L’esercito ha annunciato anche la sospensione della Costituzione e ha imposto il coprifuoco in tutto il paese dalle 22 di questa sera alle 5 di domani (inizierà alle 17 ora italiana): secondo diversi giornalisti c’è la preoccupazione che i sostenitori del governo possano organizzare delle manifestazioni per protestare contro il colpo di stato, e che possa svilupparsi quindi un confronto violento con l’esercito. L’esercito ha anche vietato i “raggruppamenti politici” di più di cinque persone. Il portavoce dell’esercito ha detto che «chiunque violi il divieto sarà soggetto a un anno di carcere o al pagamento di 10.000 baht [225 euro], o entrambi», ha riportato AFP.

L’esercito aveva già imposto la legge marziale due giorni fa, martedì 20 maggio, in seguito ai molti scontri che si sono verificati negli ultimi mesi tra i sostenitori dei partiti politici al governo e di opposizione. La legge marziale aveva permesso ai militari di avere molto più potere, senza un controllo diretto da parte del governo, anche se il capo dell’esercito aveva smentito che si trattasse di un colpo si stato vero e proprio. Secondo BBC, il colpo di stato dell’esercito potrebbe essere diretta conseguenza del fallimento dei colloqui degli ultimi due giorni tra le diverse fazioni politiche thailandesi.
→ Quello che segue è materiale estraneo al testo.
(** C6: the lookup is a total function; on each of the four persona ids it
    returns the fixed text of that persona, and on any other id it returns
    the text of the default persona. *)
Theorem getChefPersonalityPrompt_lookup (E : Enums) :
  personas_distinct E ->
  getChefPersonalityPrompt E (ChefPersonality_MICHELIN E) = directive_MICHELIN
  /\ getChefPersonalityPrompt E (ChefPersonality_BUDGET_MOM E) = directive_BUDGET_MOM
  /\ getChefPersonalityPrompt E (ChefPersonality_QUICK_CHEF E) = directive_QUICK_CHEF
  /\ getChefPersonalityPrompt E (ChefPersonality_NORMAL E) = directive_default
  /\ forall p,
       ~ In p [ChefPersonality_MICHELIN E; ChefPersonality_BUDGET_MOM E;
               ChefPersonality_QUICK_CHEF E; ChefPersonality_NORMAL E] ->
       getChefPersonalityPrompt E p = directive_default
       /\ getChefPersonalityPrompt E p
          = getChefPersonalityPrompt E (ChefPersonality_NORMAL E).
Proof.
  unfold personas_distinct, getChefPersonalityPrompt.
  destruct E as [m b q n fl st]; cbn [ChefPersonality_MICHELIN ChefPersonality_BUDGET_MOM
    ChefPersonality_QUICK_CHEF ChefPersonality_NORMAL].
  intros Hd.
  assert (Hne : m <> b /\ m <> q /\ m <> n /\ b <> q /\ b <> n /\ q <> n).
  { apply NoDup_ListNoDup in Hd.
    inversion_clear Hd as [|? ? Hm Hd1]. inversion_clear Hd1 as [|? ? Hb Hd2].
    inversion_clear Hd2 as [|? ? Hq _]. simpl in Hm, Hb, Hq. intuition. }
  destruct Hne as (Hmb & Hmq & Hmn & Hbq & Hbn & Hqn).
  assert (Hdefault : forall p, p <> m -> p <> b -> p <> q ->
    (if String.eqb p m then directive_MICHELIN
     else if String.eqb p b then directive_BUDGET_MOM
     else if String.eqb p q then directive_QUICK_CHEF
     else directive_default) = directive_default).
  { intros p Hm Hb Hq.
    apply String.eqb_neq in Hm, Hb, Hq. now rewrite Hm, Hb, Hq. }
  repeat split.
  - now rewrite String.eqb_refl.
  - assert (Hbm : b <> m) by congruence.
    apply String.eqb_neq in Hbm. now rewrite Hbm, String.eqb_refl.
  - assert (Hqm : q <> m) by congruence. assert (Hqb : q <> b) by congruence.
    apply String.eqb_neq in Hqm, Hqb. now rewrite Hqm, Hqb, String.eqb_refl.
  - apply Hdefault; congruence.
  - apply Hdefault; intros ->; apply H; simpl; auto.
  - rewrite (Hdefault n) by congruence.
    apply Hdefault; intros ->; apply H; simpl; auto.
Qed.

Lemma getChefPersonalityPrompt_lookup_witness :
  getChefPersonalityPrompt sample_enums "quick_chef" = directive_QUICK_CHEF
  /\ getChefPersonalityPrompt sample_enums "pirate" = directive_default.
Proof.
  assert (Hd : personas_distinct sample_enums).
  { apply (bool_decide_unpack _). vm_compute. exact I. }
  destruct (getChefPersonalityPrompt_lookup sample_enums Hd) as (_ & _ & Hq & _ & Hother).
  split; [exact Hq |].
  apply Hother. simpl. intros [H | [H | [H | [H | []]]]]; discriminate H.
Defined.

End Personas.

(** ** The optional clauses of the prompts *)

Section Clauses.

Variable E : Enums.

Lemma trim_nonempty (e : string) : nonempty (trim e) = true -> nonempty e = true.
Proof. destruct e; [discriminate | reflexivity]. Qed.

Lemma exclusionText_spec (x : option string) :
  exclusionText x
  = match x with
    | Some e => if nonempty (trim e) then exclusion_clause e else EmptyString
    | None => EmptyString
    end.
Proof.
  destruct x as [e|]; [| reflexivity]. unfold exclusionText, exclusion_clause.
  destruct (nonempty (trim e)) eqn:Ht.
  - now rewrite (trim_nonempty e Ht).
  - now rewrite andb_false_r.
Qed.

(** The shape shared by the four filter clauses. *)
Lemma optional_clause_spec (sentinel head tail : string) (v : option string) :
  let text :=
    match v with
    | Some x =>
        if nonempty x && negb (String.eqb x sentinel)
        then String "010" head +:+ x +:+ tail
        else EmptyString
    | None => EmptyString
    end in
  (text = EmptyString <-> no_preference sentinel v)
  /\ (forall x, v = Some x -> ~ no_preference sentinel v ->
      text = String "010" head +:+ x +:+ tail).
Proof.
  cbv zeta. unfold no_preference. destruct v as [x|].
  - destruct x as [|c x].
    + simpl. split; [tauto |]. intros ? _ H. exfalso. apply H. auto.
    + cbn [nonempty andb]. destruct (String.eqb_spec (String c x) sentinel) as [->|Hne].
      * simpl. split; [tauto |]. intros ? _ H. exfalso. apply H. auto.
      * cbn [negb]. split.
        -- split; [discriminate |].
           intros [H | [H | H]]; try discriminate H. congruence.
        -- intros y [= <-] _. reflexivity.
  - split; [tauto |]. intros ? [=].
Qed.

(** C7, as stated, fails: an exclusion string of one space is not empty, and
    the prompt built with it has no exclusion clause. *)
Lemma exclusion_blank_counterexample :
  let prompt x :=
    generateRecipes_prompt sample_enums ["egg"; "rice"] "None" x "normal" None None in
  nonempty " " = true
  /\ exclusionText (Some " ") = EmptyString
  /\ prompt (Some " ") = prompt None
  /\ occurrences (prompt (Some " ")) exclusion_mark = 0
  /\ occurrences (prompt (Some "nuts")) exclusion_mark = 1.
Proof. vm_compute. repeat split. Qed.

(** C7, amended: the prompt of [generateRecipes] is the prompt without
    exclusion with the value of the exclusion slot put in at one fixed place;
    that value is empty when the exclusion string is absent, empty or white
    space only, and is one exclusion clause holding the string verbatim when
    the string is not empty once trimmed. *)
Theorem exclusion_clause_embedding
    (ingredients : list string) (preference persona : string)
    (flavorProfile recipeStyle : option string) :
  exists before after,
    (forall x, generateRecipes_prompt E ingredients preference x persona
                 flavorProfile recipeStyle
               = before +:+ exclusionText x +:+ after)
    /\ exclusionText None = EmptyString
    /\ exclusionText (Some EmptyString) = EmptyString
    /\ (forall e, nonempty (trim e) = false -> exclusionText (Some e) = EmptyString)
    /\ (forall e, nonempty (trim e) = true -> exclusionText (Some e) = exclusion_clause e).
Proof.
  exists (recipes_text_0 +:+ getChefPersonalityPrompt E persona
          +:+ recipes_text_1 +:+ join ", " ingredients +:+ recipes_text_2
          +:+ (if String.eqb preference "None" then "no specific preference" else preference)
          +:+ recipes_text_3),
         (flavorText flavorProfile +:+ styleText recipeStyle +:+ recipes_text_4).
  split; [| split; [| split; [| split]]].
  - intros x. unfold generateRecipes_prompt. cbv zeta. now rewrite !append_assoc.
  - reflexivity.
  - reflexivity.
  - intros e He. now rewrite exclusionText_spec, He.
  - intros e He. now rewrite exclusionText_spec, He.
Qed.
La Thailandia è in una profonda crisi politica che si trascina ormai dal novembre scorso. Lo scorso 7 maggio il primo ministro thailandese, Yingluck Shinawatra, è stato rimosso dal suo incarico su decisione della Corte Costituzionale, con l’accusa di avere abusato del suo potere in un trasferimento illegale dell’attuale capo della sicurezza nazionale. Da allora il capo del governo è diventato l’ex ministro del Commercio Niwattumrong Boonsongpaisan, che ha promesso di guidare il paese verso le elezioni politiche fissate per il prossimo luglio. Le opposizioni vogliono che prima del voto siano introdotte riforme politiche, richiesta cui il governo non ha dato seguito; e anzi il governo nei giorni scorsi aveva fatto sapere che la complicata situazione nel paese avrebbe reso “molto improbabile” l’organizzazione delle elezioni. La settimana scorsa ci sono state grandi manifestazioni organizzate da uno dei più importanti leader delle proteste, Suthep Thaugsuban.
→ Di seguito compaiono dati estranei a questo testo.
Lemma page_run (tr : list Event) (st : State) : Inv st → Inv (run tr st).
Proof.
  revert st. induction tr as [| e tr IH]; intros st HI; [done |].
  apply IH. by apply page_step.
Qed.

Lemma page_reachable (tr : list Event) : Inv (run tr init).
Proof. apply page_run, page_init. Qed.

Lemma recording_refs (st : State) :
  Inv st → isRecording st = true →
  ∃ ws m, websocketRef st = Some ws ∧ mediaStreamRef st = Some m ∧
          is_Some (sockets st !! ws) ∧ is_Some (streams st !! m).
Proof.
  intros HI Hr. pose proof (inv_recording _ HI Hr) as Hw.
  destruct (websocketRef st) as [ws |] eqn:Ews; [| done].
  destruct (mediaStreamRef st) as [m |] eqn:Em.
  - exists ws, m. split_and!; try done; apply lookup_lt_is_Some.
    + by apply (inv_ws _ HI).
    + by apply (inv_media _ HI).
  - apply (inv_both _ HI) in Em. congruence.
Qed.

(** X11: the two refs are set together and cleared together, and while the
    page shows that it is recording they hold a socket and a stream that
    exist. *)
Theorem refs_are_set_and_cleared_together (tr : list Event) :
  let st := run tr init in
  (websocketRef st = None ↔ mediaStreamRef st = None) ∧
  (isRecording st = true →
   ∃ ws m, websocketRef st = Some ws ∧ mediaStreamRef st = Some m ∧
           is_Some (sockets st !! ws) ∧ is_Some (streams st !! m)).
Proof.
  intros st. assert (HI : Inv st) by apply page_reachable. split; [apply HI |].
  by apply recording_refs.
Qed.

(** X12: the page never sends an empty chunk, never sends on a socket that
    has not opened yet, and calls [close] on a socket at most once. *)
Theorem chunks_sent_are_not_empty (tr : list Event) (ws : nat) (s : Socket) :
  sockets (run tr init) !! ws = Some s →
  Forall (λ d, d ≠ []) (sent s) ∧
  (readyState s = CONNECTING → sent s = []) ∧
  closeCalls s ≤ 1.
Proof.
  intros Hs. pose proof (page_reachable tr) as HI. split_and!.
  - by eapply (inv_chunks _ HI).
  - by eapply (inv_connecting _ HI).
  - by eapply (inv_closed_once _ HI).
Qed.

Lemma chunks_sent_are_not_empty_witness :
  Forall (λ d : Data, d ≠ []) [[Byte.x01]; [Byte.x02]] ∧
  sockets (run session init) !! 1 =
    Some (mkSocket "ws://localhost:8080" OPEN [[Byte.x01]; [Byte.x02]] 0).
Proof.
  split; [| reflexivity].
  apply (chunks_sent_are_not_empty session 1
           (mkSocket "ws://localhost:8080" OPEN [[Byte.x01]; [Byte.x02]] 0)).
  reflexivity.
Defined.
Per mesi gli anti-governativi – principalmente appartenenti alla classe media e parte dell’élite urbana – hanno chiesto le dimissioni di Shinawatra, accusata di essere una marionetta di suo fratello Thaksin, ex primo ministro della Thailandia dal 2000 al 2006 oltre che ricco imprenditore e proprietario di diverse televisioni.
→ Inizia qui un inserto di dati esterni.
(** A history of calls on one tracker, each made by some caller. *)
Inductive method : Type := Update (increment : Z) | GetProgress.
Record call : Type := { caller : nat; meth : method }.

Definition invoke (c : call) (self : t) : t * outcome Info.t :=
  match meth c with
  | Update increment => update increment self
  | GetProgress => get_progress self
  end.

Fixpoint run (calls : list call) (self : t) : t * list (outcome Info.t) :=
  match calls with
  | [] => (self, [])
  | c :: rest =>
      let '(self1, o) := invoke c self in
      let '(self2, os) := run rest self1 in
      (self2, o :: os)
  end.

(** [update()] with the default increment *)
Definition is_default_update (c : call) : bool :=
  match meth c with Update 1 => true | _ => false end.
Definition default_or_read (c : call) : bool :=
  match meth c with Update 1 => true | Update _ => false | GetProgress => true end.
End Float.

End ProgressTracker.

(* ================================================================== *)
(** * utils.py: ParallelProcessor                                     *)
(* ================================================================== *)

Module ParallelProcessor.

(** [__init__]: [self.max_workers] is the argument, or twice the number
    of CPU cores when it is [None]. *)
Definition __init__ (max_workers : option nat) (cpu_count : nat) : nat :=
  match max_workers with
  | None => cpu_count * 2
  | Some n => n
  end.

Section ProcessItems.
(** Items, job results, the state the jobs work on (the file system) and
    the state the callback works on. *)
Context {I V W C : Type}.

(** [callback(item, result)] changes its state and returns ([None]) or
    raises. *)
Definition callback_t : Type := I -> V -> C -> C * option exn.

(** What the loop of lines 58-69 has done so far: the [results] list,
    the callback's state, the callback invocations in order and the
    errors handed to [logger.error] in order. *)
Record loop_state : Type :=
  { results : list V; cb_state : C; calls : list (I * V); errors : list exn }.

Definition start (s : C) : loop_state :=
  {| results := []; cb_state := s; calls := []; errors := [] |}.

Definition log_error (e : exn) (st : loop_state) : loop_state :=
  {| results := results st; cb_state := cb_state st; calls := calls st;
     errors := errors st ++ [e] |}.

(** [except Exception as e]: an [Exception] is logged and the loop goes
    on, anything else leaves the loop. *)
Definition except_Exception (e : exn) (st : loop_state) : loop_state * option exn :=
  if is_Exception e then (log_error e st, None) else (st, Some e).

(** One iteration of lines 58-69 for the future of [item] whose
    [result()] is [o]. *)
Definition handle_future (callback : option callback_t) (item : I) (o : outcome V)
    (st : loop_state) : loop_state * option exn :=
  match o with
  | Raised e => except_Exception e st
  | Returned result =>
      let st1 := {| results := results st ++ [result]; cb_state := cb_state st;
                    calls := calls st; errors := errors st |} in
      match callback with
      | None => (st1, None)
      | Some cb =>
          let '(s', r) := cb item result (cb_state st1) in
          let st2 := {| results := results st1; cb_state := s';
                        calls := calls st1 ++ [(item, result)]; errors := errors st1 |} in
          match r with
          | None => (st2, None)
          | Some e => except_Exception e st2
          end
      end
  end.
La Thailandia non è nuova a momenti di grave crisi politica, risolti spesso con l’intervento dell’esercito. Dalla fine della monarchia assoluta 82 anni fa, nel paese ci sono stati 11 colpi di stato organizzati dall’esercito, cui si aggiunge quello di oggi. Thaksin fu deposto nel 2006 dai generali che si dichiaravano fedeli al re: da allora i suoi seguaci, le cosiddette “camicie rosse”, hanno cominciato a organizzare periodicamente manifestazioni molto numerose anche a favore della sorella Yingluck: gli scontri tra le due fazioni e la polizia hanno già causato decine di morti dal novembre scorso.